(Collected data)

(** X10. A route that starts with ['/'] and has a parameter keeps its
    synthesized params under every prefix: for schemas without a params
    slot [MergeRouteSchema] gives the route at [prefix + path] the mapping
    of the prefix's and the path's parameters to [string], never [never]. *)
Theorem prefixed_route_keeps_params
    (A B : RouteSchema) (prefix path : string) :
  params A = TUndefined → params B = TUndefined →
  starts_with_slash path = true → GetPathParameter path ≠ [] →
  params (Types0.MergeRouteSchema A B (prefix +:+ path))
  = Record_ (GetPathParameter prefix ++ GetPathParameter path) TString.
Proof.
  intros HA HB Hroot Hparams.
  assert (has_slash_token path = true) as Hguard.
  { destruct (has_slash_token path) eqn:E; [done|].
    destruct Hparams. rewrite GetPathParameter_tokens.
    by apply rooted_path_without_slash_token. }
  apply (has_slash_token_suffix prefix) in Hguard.
  unfold Types0.MergeRouteSchema, MergeSchema. simpl.
  rewrite HA, HB. simpl. rewrite Hguard.
  destruct (rooted_tokens path Hroot) as (rest & -> & Htok).
  f_equal. rewrite !GetPathParameter_tokens. unfold path_tokens.
  rewrite split_slash_join, omap_app. f_equal.
Qed.

Lemma prefixed_route_keeps_params_witness :
  params (Types0.MergeRouteSchema no_schema no_schema ("v1" +:+ "/users/:id"))
  = Record_ (GetPathParameter "v1" ++ GetPathParameter "/users/:id") TString.
Proof.
  apply (prefixed_route_keeps_params no_schema no_schema "v1" "/users/:id");
    [reflexivity | reflexivity | reflexivity | discriminate].
Defined.

End PathComposition.

Section ParameterNames.
Import Template PathParameter PathTokens.

Lemma split_slash_segments (p : string) :
  Forall (λ segment, has_slash segment = false) (split_slash p).
Proof.
  induction p as [|c r IH]; simpl; [by repeat constructor|].
  destruct (Ascii.eqb c slash) eqn:Hc; [by constructor|].
  destruct (split_slash r) as [|segment segments].
  - constructor; [simpl; by rewrite Hc | constructor].
  - inversion IH; subst. constructor; [|done]. simpl. by rewrite Hc.
Qed.

Lemma token_no_slash (segment name : string) :
  has_slash segment = false → token segment = Some name →
  has_slash name = false.
Proof.
  destruct segment as [|c rest]; simpl; [done|].
  intros Hs. apply orb_false_iff in Hs as [_ Hrest].
  destruct (Ascii.eqb c colon); [intros [= Heq]; by subst|].
  destruct (Ascii.eqb c "*"); [|done].
  destruct (String.eqb rest ""); [intros [= Heq]; by subst|done].
Qed.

AIM OF THE TASK
Whenever a line of the data includes the word "Ascii", show that line in full.

YOUR SOLUTION
  destruct (Ascii.eqb c slash) eqn:Hc; [by constructor|].
  destruct (Ascii.eqb c colon); [intros [= Heq]; by subst|].
  destruct (Ascii.eqb c "*"); [|done].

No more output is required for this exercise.